The 2026 New Year’s glasses may have bested all others in terms of the worst, most baffling design possible, and drawing the most hate. The most popular design by whoever makes these glasses this time around incorporated an extra zero while propping the “26” on top for reasons unknowable by mortal minds.
This is what happens when you try to innovate for innovation’s sake.
Happy New Year 20260?
As we entered the final month of the year, makers of cheap novelty glasses introduced their New Year’s eyewear for 2026. Designing these isn’t always an easy task, with some years lacking two distinct loops for the eye holes. The year 2026 should not have presented this issue, however.
There’s a zero and a nice circle in the number six. All they had to figure out was how to squish the second number two a bit, then exaggerate the bottom half of the six.
Instead, there’s an extra zero, making some wonder what millennium they’re in, and the 26 sits awkwardly atop one or both zeroes. It’s so bad it’s difficult to describe with words.
“2026 New Years glasses just dropped and it is worse than ever,” wrote @CowboyLike_Mike on X last week.
As the design spread across social media, the reviews continued their negative trend.
“Who the [expletive] came up with these dumb New Year’s glasses?!??” asked @blackfox87fps. “What year are we celebrating this year. 20,260?”

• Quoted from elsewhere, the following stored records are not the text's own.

(** * A tagged arena allocator: shallow embedding and verification

    Embedding of [src/tagged_arena_allocator.cpp].

    Conventions of the model.
    - [size_t] is the 64-bit unsigned type of an LP64 target: a value is a
      [Z] in [0, 2^64) and every [size_t] operation of the source is written
      with its reduction modulo [2^64] ([wrap]).
    - [ArenaTag] is an [enum class] over [uint8_t]: a tag is the [Z] of its
      underlying byte, so values besides the five enumerators exist (through
      [static_cast]), and [tag_index] is [static_cast<uint8_t>(tag)].
    - The free store holding the [BlockNode]s is a list of cells indexed by
      address: [new] appends a live cell (its address is the length of the
      list so far, never reused), [delete] turns the cell into [None].  A
      [BlockNode*] is an [option nat], [None] being [nullptr].
    - What C++ leaves undefined is a [Fault] of the model: reading the
      [blocks] array outside its bounds, dereferencing a null or deleted
      node, constructing an object at a null address or outside a buffer.
    - [new] is assumed to find memory ([std::bad_alloc] is not modelled).
    - Two things that C++ leaves undefined are computed, not made faults:
      the address [&data[offset]] that a request whose [size_t] sums wrap
      around may form outside the buffer, and a placement at an address that
      is not a multiple of the alignment of the type.  The theorems that say
      an operation runs into nothing undefined carry hypotheses that exclude
      both ([cannot_wrap], [fits], an aligned address). *)

From Stdlib Require Import ZArith Lia List Sorted.
From Stdlib.Strings Require Import Byte.
From stdpp Require Import base option list gmap.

“Past years had no issues to them.”
That’s not entirely true. Odd years like 2017 were true challenges for the New Year’s glasses designers, and they came up with similarly ugly solutions. This year’s attempt, however, is terrible without any excuses.
It’s not all bad, though. TikToker @connerngo managed to find 2026 glasses that make sense. Wait, no, they made a hole out of the second two instead of the six.
@connerngo we’ve found the glasses #2026 #newyears #happynewyear #newyearseve #viral ♬ VVS Diamonds prod yugen – Socalspots
“Why does it looks like someone used AI”
It’s been a banner year for terrible innovations that are actively ruining lives, killing jobs, and poisoning our air and water, so people’s patience for this kind of nonsense is rather thin. If just one thing could have made sense in 2025, it would have gone a long way.
Some blamed AI for the New Years glasses fiasco, since it’s screwed up everything else.

“Help, why does it look like someone used AI to come up with the design, and nobody else went over it before it went into production?” asked @electrlc_touch. “Because WHY would they do that [on] purpose.”
Others focused on what they could do, like sketching what the glasses should have been.

On X, user @GSowify “sat down for a second and lazily drew better ideas for the 2026 new year glasses.”

User @linoslivie couldn’t figure out why there was any debate, recommending that folks “put our thinking caps on for a moment.”

Meanwhile, @cowboylikemikey used a photo editor to make a better version of the official glasses by removing the hovering six and adding an extension on the second zero.